KARACHI: Pakistani rupee Friday remained stuck in reverse gear versus the dollar in the interbank trade as high default risks and low foreign exchange reserves sapped the sentiment.
The local unit closed at 223.17 against the US dollar after losing 0.22% compared to Thursday’s closing value of 222.67.
According to Arif Habib Limited, a number-crunching brokerage house, the country's credit-default swaps (CDS) spiked to 75.5% on Wednesday from 56.2.
The delay in the International Monetary Fund (IMF) talks is the main culprit here, analysts said.

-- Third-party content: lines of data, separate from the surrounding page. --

Lemma rd8_fill_other n : ∀ m a e x,
  x < a ∨ a + 4 * Z.of_nat n ≤ x → rd8 (fill_entries m a e n) x = rd8 m x.
Proof.
  induction n as [|n IH]; intros m a e x Hx; [done|]. simpl fill_entries.
  rewrite IH by lia. apply rd8_wr32_other. lia.
Qed.

(** The directory and the first 256 entries of the first table. *)
Definition tables (x : Z) : Prop := 0x100000 ≤ x < 0x101400.

Lemma setup_page_other m x : ¬ tables x → rd8 (setup_page m) x = rd8 m x.
Proof.
  intros Hx. unfold tables in Hx. unfold setup_page. cbv zeta.
  change PAGE_DIR_TABLE_POS with 0x100000. rewrite !rd8_fill_other by lia.
  rewrite !rd8_wr32_other by lia. rewrite rd8_clear_bytes, decide_False by lia. done.
Qed.

Lemma setup_page_tables m m' : agree_on tables (setup_page m) (setup_page m').
Proof.
  unfold setup_page. cbv zeta. change PAGE_DIR_TABLE_POS with 0x100000.
  assert (H0 : agree_on (λ x, 0x100000 ≤ x < 0x101000) (clear_bytes m 0x100000 4096)
    (clear_bytes m' 0x100000 4096)).
  { intros x Hx. by rewrite !rd8_clear_bytes, !decide_True by lia. }
  intros x Hx. unfold tables in Hx.
  eapply agree_fill; [apply agree_fill, agree_wr32, agree_wr32, agree_wr32, H0|]. simpl. lia.
Qed.
(** Kernel data can change without the page being lost. *)
Lemma page_given_write km M g rb va p M' g' e q0 M'' x :
  page_given km M g rb va p M' g' → heap_frame km M e q0 → page_write M' q0 M'' →
  0 ≤ x < KBASE → translate M'' x = translate M' x.
Proof.
  intros Hg Hf Hw Hx. unfold KBASE in Hx.
  destruct (pg_table _ _ _ _ _ _ _ _ Hg) as (q & Hq1 & Hq2 & Hqa & Hdir & Hne).
  pose proof (hf_range _ _ _ _ Hf) as (H1 & H2 & H3). pose proof (hf_dir _ _ _ _ Hf) as Hd.
  rewrite <- (pg_cr3 _ _ _ _ _ _ _ _ Hg) in Hd. specialize (Hne e q0 Hf).
  assert (Ed : pde_at M'' x = pde_at M' x).
  { unfold pde_at, pde_addr. rewrite (pw_cr3 _ _ _ Hw). apply rd32_same. intros y Hy.
    apply (pw_out _ _ _ Hw). zdm. }
  unfold translate. rewrite Ed. destruct (present (pde_at M' x)) eqn:Hp; [|done].
  assert (pde_at M' x = q + 7) as Eq.
  { change (pde_at M' x) with (dir_entry M' (x / 2 ^ 22)) in *. rewrite Hdir in Hp |- * by zdm.
    by case_decide. }
  assert (pte_at M'' x = pte_at M' x) as ->; [|done].
  unfold pte_at, pte_addr. rewrite Ed, Eq. destruct (entry_props q) as (_ & _ & ->); [lia..|done|].
  apply rd32_same. intros y Hy. apply (pw_out _ _ _ Hw). zdm.
Qed.

Lemma heap_load_same km M M' d f o :
  kspace M → kspace M' → heap_frame km M d f → heap_frame km M' d f → 0 ≤ o < 4096 →
  (∀ x, f ≤ x < f + 4096 → rd8 (pm M') x = rd8 (pm M) x) → load8 M' (d + o) = load8 M (d + o).
Proof.
  intros Hk Hk' Hf Hf' Ho Hx. cbn [load8 paged_mem].
  rewrite (heap_frame_translate km M d f), (heap_frame_translate km M' d f) by done.
  by rewrite Hx by lia.
Qed.

Lemma a_page_process km M g rb va :
  bare_process km M g rb → user_page va →
  (0 < free_count g (ubm km))%nat → (0 < free_count g (kbm km))%nat →
  ∃ p M1 M2 M' g', mark_page M (user_vaddr rb) va = Ok M1 ∧ palloc (user_pool km) M1 = Ok (p, M2)
    ∧ p ≠ NULL ∧ page_table_add km M2 va p = Ok M' ∧ page_given km M g rb va p M' g'.
Proof.
  intros [Hi He Hb] Hva Hcu Hck. pose proof (mi_space _ _ _ Hi) as Hk.
  destruct (mark_user_page km M rb va Hk Hb Hva) as (k & fb & o & M1 & Hkr & Hfb & Ho & Helt & Hm & Hw & Hbit).
  pose proof (page_write_tables km M M1 _ fb Hfb Hw) as Hst.
  pose proof (page_write_inv km M M1 _ fb Hfb Hw g Hi) as Hi1.
  pose proof (page_write_frame km M M1 _ fb Hfb Hw) as Hfr1.
  destruct (a_page_maps km M1 g va Hi1 (dir_entries_same M M1 Hst He) Hva Hcu Hck)
    as (i & q & p & M2 & M' & g' & _ & Hpal & Hadd & Hp2 & Hir & Ep & Hb0 & Hb1 & Hi' & Hcr & Hqa & Hu & Hq1 & Hq2 & Hdir & Hpg & Hkp & Hx).
  assert (Hc1 : cr3 M1 = cr3 M) by apply Hw.
  assert (Hq : ∀ e q0 x, heap_frame km M1 e q0 → q0 ≤ x < q0 + 4096 → rd8 (pm M') x = rd8 (pm M1) x).
  { intros e q0 x Hf Hin. destruct (hf_range _ _ _ _ Hf) as (H1 & H2 & H3).
    apply Hx; [lia| |].
    - pose proof (hf_dir _ _ _ _ Hf). lia.
    - intros Hin'. assert (q0 ≠ q) by (intros E; rewrite E in Hf; by eapply heap_frame_unused). zdm. }
  exists p, M1, M2, M', g'. split_and!; auto; [unfold NULL; lia|]. split; auto.
  - congruence.
  - by exists i.
  - intros j Hj. rewrite Hkp by done. by apply kpte_same_tables.
  - exists q. split_and!; auto. intros e p0 Hp0 ->. by apply (heap_frame_unused km M1 e q); auto.
  - assert (Hf' : heap_frame km M' (heap_addr (rb + k)) fb).
    { destruct (Hfr1 _ _ Hfb) as [Hpg' Hpte Hr Hd]. split; [done| |done|by rewrite Hcr].
      rewrite Hkp; [done|]. apply kpage_range. lia. }
    unfold bitmap_scan_test in Hbit |- *. rewrite Helt in Hbit |- *.
    rewrite (heap_load_same km M1 M' _ fb); auto; [apply Hi1|apply Hi'|].
    intros x Hin. apply (Hq (heap_addr (rb + k)) fb); auto.
  - intros e q0 x Hf Hne Hin. rewrite (Hq e q0) by auto. apply (pw_out _ _ _ Hw).
    assert (fb ≠ q0) by by apply (Hne k). destruct (hf_range _ _ _ _ Hf) as (_ & _ & Ha1).
    destruct (hf_range _ _ _ _ Hfb) as (_ & _ & Ha2). zdm.
Qed.

(** * The whole call *)

Section calls.
Context `{Symbols, ThreadSyms, PoolLocks}.

Lemma uruns_sync s K fs K' :
  runs exec running_thread K fs K' → uruns (set_uker s K) (map in_sync fs) (set_uker s K').
Proof.
  apply (runs_lift exec running_thread); [|done]. intros K0 f K1 fs0 He. simpl.
  rewrite He. rb. by rewrite map_map.
Qed.

(** A pool's lock around a step that changes the machine only. *)
Lemma uruns_bracket s p f M' v :
  lock_free (u_ker s) p → running_thread (u_ker s) ≠ NULL →
  exec_user (set_uker s (locked (u_ker s) p)) f
    = Ok (set_uker s (set_mach (locked (u_ker s) p) M'), [in_sync (LockRelease p); Return v]) →
  uruns s [in_sync (LockAcquire p); f] (UState (set_ker (u_threads s) (set_mach (u_ker s) M')) v).
Proof.
  intros Hl Hn Hf. change [in_sync (LockAcquire p); f] with (map in_sync [LockAcquire p] ++ [f]).
  eapply runs_app.
  { replace s with (set_uker s (u_ker s)) at 1 by (by destruct s as [[] ?]).
    apply uruns_sync. by apply lock_acquire_free. }
  eapply runs_cons; [exact Hf|done|]. rewrite app_nil_r.
  change [in_sync (LockRelease p); Return v] with (map in_sync [LockRelease p] ++ [Return v]).
  eapply runs_app.
  { apply uruns_sync. apply (lock_release_free (u_ker s)); [done|done|].
    split_and!; try done. apply (lf_empty _ _ Hl). }
  apply runs_one; [by destruct s as [[[] ? ? ?] ?]|done].
Qed.

(** [get_a_page] for a process returns with the page mapped and the lock free
    again. *)
Lemma get_a_page_runs s T g rb va :
  let K := u_ker s in let km := t_pools (u_threads s) in
  lock_free K user_pool_lock → running_thread K ≠ NULL →
  k_tasks K !! running_thread K = Some T → pgdir T ≠ NULL → userprog_vaddr T = user_vaddr rb →
  bare_process km (k_mach K) g rb → user_page va →
  (0 < free_count g (ubm km))%nat → (0 < free_count g (kbm km))%nat →
  ∃ p M' g', uruns s [GetAPage PF_USER va]
      (UState (set_ker (u_threads s) (set_mach K M')) va)
    ∧ page_given km (k_mach K) g rb va p M' g'.
Proof.
  intros K km Hl Hn HT Hd Hv Hb Hva Hu Hk.
  destruct (a_page_process km (k_mach K) g rb va Hb Hva Hu Hk)
    as (p & M1 & M2 & M' & g' & Hm & Hp & Hp0 & Ha & Hg).
  exists p, M', g'. split; [|done]. eapply runs_cons; [done|done|]. rewrite app_nil_r.
  apply uruns_bracket; [done|done|]. change (pool_lock PF_USER) with user_pool_lock.
  unfold exec_user, a_page.
  change (u_ker (set_uker s (locked (u_ker s) user_pool_lock))) with (locked K user_pool_lock).
  change (running_thread (locked K user_pool_lock)) with (running_thread K).
  change (get_task (locked K user_pool_lock)) with (get_task K).
  assert (get_task K (running_thread K) = Ok T) as -> by (unfold get_task; by rewrite HT).
  rb. rewrite (proj2 (Z.eqb_neq _ _) Hd). simpl negb. cbv iota zeta. rewrite Hv.
  change (t_pools (u_threads (set_uker s _))) with km. change (k_mach (locked K _)) with (k_mach K).
  rewrite Hm. rb. rewrite Hp. rb. rewrite (proj2 (Z.eqb_neq _ _) Hp0), Ha. by rb.
Qed.

End calls.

“With country's default risk on the rise, foreign exchange reserves thinning, and political noise growing louder and louder, marred the sentiment,” a money dealer said.
A holdup in the ninth review of the IMF loan programme also remains a cause of concern for investors, according to analysts.
Though a date has not yet been set, the IMF staff mission is anticipated in Islamabad by end of the current month, as the fund requires Pakistan to take mandatory actions.
The government has urged the IMF to grant it some exceptions because of flood losses, but the fund is pushing Pakistan to maintain the agreed tax-to-GDP ratio of at least 11%.
The State Bank of Pakistan’s (SBP) foreign exchange reserves edged up by $3 million to $7.96 billion as of November 11, 2022.
According to data released by the central bank on Thursday, total liquid foreign reserves held by the country stood at $13.8 billion. Net foreign reserves held by commercial banks clocked in at $5.84 billion.
Remittances sent home by overseas Pakistanis fell over 9% month-on-month to $2.2 billion in October owing to a widening exchange rate differential in the open and interbank market and a global slowdown.